Finland is unlikely to be able to achieve its goal of extending broadband access to almost every rural household, the Helsinki Times reports, due to too little funding for the state’s ‘Broadband 2015’ project.
As noted in TeleGeography’s GlobalComms Database, the state has set out its stall to have virtually all permanent addresses – equivalent to 99% of the population – within 2km of a fibre-optic or cable network which enables data connections at transfer speeds of up to 100Mbps by the end of 2015. With the Ministry of Transport and Communication (MoTC) having estimated that operators will construct superfast networks in most densely-populated areas due to demand, it suggested such rollouts are likely to cover 95% of the country. As such, in order to achieve its 99% target it pledged public financial support for the ‘Broadband 2015’ initiative in certain areas of the country. Under the government’s plans, those telcos rolling out new infrastructure in regions where funding is available are required to cover at least 34% of the costs, with the remainder funded by the state – which set aside EUR66 million (USD88 million) for the 2009-15 period – and municipalities and the European Union’s (EU’s) Rural Development Fund (EUR24.6 million for 2009-15).

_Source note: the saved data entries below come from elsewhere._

#[global] Open Scope Z_scope.
#[global] Set Default Goal Selector "!".

(** ** Text and bytes

    A C++ [std::string] (text or raw bytes) is a list of 8-bit characters. *)

Abbreviation str := (list ascii).

Declare Scope et_scope.
Delimit Scope et_scope with et.
#[global] Open Scope et_scope.

(** [lit "abc"] is the string literal of the source. *)
Definition lit (s : string) : str := String.list_ascii_of_string s.

(** [std::string::length] and the other [size_t] counts, as integers. *)
Abbreviation len l := (Z.of_nat (length l)).

(** The value of a character as [unsigned char], and the (wrapping) conversion
    of an integer to a character. *)
Definition bval (a : ascii) : Z := Z.of_N (N_of_ascii a).
Definition byte (z : Z) : ascii := ascii_of_N (Z.to_N (z mod 256)).

(** ** Machine integers: conversion to a width wraps around *)

Definition to_u8 (z : Z) : Z := z mod 256.
Definition to_i32 (z : Z) : Z := (z + 2 ^ 31) mod 2 ^ 32 - 2 ^ 31.
Definition to_u32 (z : Z) : Z := z mod 2 ^ 32.
Definition to_i64 (z : Z) : Z := (z + 2 ^ 63) mod 2 ^ 64 - 2 ^ 63.

(** ** Memory representation of integers (little-endian host) *)

Fixpoint le_encode (n : nat) (z : Z) : str :=
  match n with
  | O => []
  | S n' => byte z :: le_encode n' (z / 256)
  end.

Fixpoint le_decode (l : str) : Z :=
  match l with
  | [] => 0
  | b :: l' => bval b + 256 * le_decode l'
  end.

(** [htonl] followed by [memcpy] into the first four bytes of a buffer, and the
    converse ([memcpy] out of the buffer, then [ntohl], into an [int]). *)
Definition be32_encode (z : Z) : str := rev (le_encode 4 z).
Definition be32_decode (l : str) : Z := to_i32 (le_decode (rev l)).

(** The eight bytes of an [int64_t] as [writeAllOrThrow(fd, &length, 8)] sends
    them, and back. *)
Definition le64_encode (z : Z) : str := le_encode 8 z.
Definition le64_decode (l : str) : Z := to_i64 (le_decode l).

(** ** Effects

    A C++ operation on an object state [S] returns a value, throws an
    exception, aborts the process ([STFATAL], [CHECK]), reaches behaviour the
    C++ standard leaves undefined, or (in a model with fuel) needs more fuel.
    The state reached so far is kept in every case, as in the source. *)

Inductive exn_kind := RuntimeError | LogicError | TunnelParseException.

Record exn := Exn { exn_type : exn_kind; what : string }.

Inductive failure :=
| Throw (e : exn)
| Fatal (why : string)
| UB (why : string)
| OutOfFuel.

Inductive outcome (A : Type) :=
| Ok (a : A)
| Stop (f : failure).
Arguments Ok {A} _.
Arguments Stop {A} _.

(** Functions without a state are sequenced on their outcomes. *)
#[global] Instance outcome_ret : MRet outcome := @Ok.
#[global] Instance outcome_bind : MBind outcome := λ A B f o,
  match o with Ok a => f a | Stop e => Stop e end.

Definition M (S A : Type) : Type := S → outcome A * S.

#[global] Instance M_ret {S} : MRet (M S) := λ A a s, (Ok a, s).
#[global] Instance M_bind {S} : MBind (M S) := λ A B f m s,
  match m s with
  | (Ok a, s') => f a s'
  | (Stop e, s') => (Stop e, s')
  end.

Section Effects.
Context {S : Type}.

Definition get : M S S := λ s, (Ok s, s).
Definition put (s : S) : M S unit := λ _, (Ok tt, s).
Definition modify (f : S → S) : M S unit := λ s, (Ok tt, f s).
Definition stop {A} (f : failure) : M S A := λ s, (Stop f, s).
Definition throw {A} (k : exn_kind) (w : string) : M S A := stop (Throw (Exn k w)).
Definition fatal {A} (w : string) : M S A := stop (Fatal w).
Definition undefined {A} (w : string) : M S A := stop (UB w).

(** [try { m } catch (const std::runtime_error& e) { h(e) }] *)
Definition catch_runtime {A} (m : M S A) (h : string → M S A) : M S A := λ s,
  match m s with
  | (Stop (Throw (Exn RuntimeError w)), s') => h w s'
  | r => r
  end.

(** [try { m } catch (const std::exception& e) { h(e) }] *)
Definition catch_all {A} (m : M S A) (h : exn → M S A) : M S A := λ s,
  match m s with
  | (Stop (Throw e), s') => h e s'
  | r => r
  end.
End Effects.

(** Running an operation of a component inside the state of its owner. *)
Definition zoom {S T A} (get_part : S → T) (set_part : T → S → S)
    (m : M T A) : M S A := λ s,
  let '(r, t) := m (get_part s) in (r, set_part t s).

Definition on_fst {S W A} (m : M S A) : M (S * W) A :=
  zoom fst (λ t p, (t, p.2)) m.
Definition on_snd {S W A} (m : M W A) : M (S * W) A :=
  zoom snd (λ t p, (p.1, t)) m.

Definition lift {S A} (o : outcome A) : M S A := λ s, (o, s).

(** An operation on a new object, with what becomes of the object. *)
Definition with_new {W A O} (o : O) (m : M (O * W) A) : M W (A * O) := λ k,
  let '(r, (o', k')) := m (o, k) in
  (match r with Ok a => Ok (a, o') | Stop e => Stop e end, k').

(** An object that lives as long as the operation. *)
Definition scoped {W A O} (o : O) (m : M (O * W) A) : M W A := λ k,
  let '(r, (_, k')) := m (o, k) in (r, k').

(** ** Automation *)

(** Split every [match], [if] and [decide] of the goal or of the hypotheses. *)
Ltac break_goal :=
  repeat (case_match; simplify_eq/=).
Ltac break_in H :=
  repeat match type of H with
  | context [match ?x with _ => _ end] => destruct x eqn:?; simplify_eq/=
  end.

(** Booleans of the code to propositions. *)
Ltac b2p :=
  repeat match goal with
  | H : (_ <? _) = true |- _ => apply Z.ltb_lt in H
  | H : (_ <? _) = false |- _ => apply Z.ltb_ge in H
  | H : (_ <=? _) = true |- _ => apply Z.leb_le in H
  | H : (_ <=? _) = false |- _ => apply Z.leb_gt in H
  | H : (_ =? _) = true |- _ => apply Z.eqb_eq in H
  | H : (_ =? _) = false |- _ => apply Z.eqb_neq in H
  | H : (_ && _)%bool = true |- _ => apply andb_true_iff in H as [? ?]
  | H : (_ || _)%bool = false |- _ => apply orb_false_iff in H as [? ?]
  | H : negb _ = true |- _ => apply negb_true_iff in H
  | H : negb _ = false |- _ => apply negb_false_iff in H
  | H : bool_decide _ = true |- _ => apply bool_decide_eq_true in H
  | H : bool_decide _ = false |- _ => apply bool_decide_eq_false in H
  end.

Create HintDb et discriminated.
Create Rewrite HintDb et_rw.

(** ** Reasoning about runs

    [wp m Q s]: the run of [m] from [s] ends in an outcome and state that
    satisfy [Q]. *)

Definition wp {S A} (m : M S A) (Q : outcome A → S → Prop) (s : S) : Prop :=
  Q (m s).1 (m s).2.

Lemma wp_run {S A} (m : M S A) Q s o s' : wp m Q s → m s = (o, s') → Q o s'.
Proof. unfold wp. intros HQ E. by rewrite E in HQ. Qed.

Commenting on the shortfall in financing, the local news source cites Paivi Peltola-Ojala, a communications market specialist at the Finnish Communications Regulatory Authority (FICORA) as saying: ‘Internet service providers have filed more applications for aid than we can afford to disburse.’ It is understood that the applications currently pending with FICORA are worth nearly EUR40 million, with the regulator said to have around EUR31 million at its disposal currently for the scheme.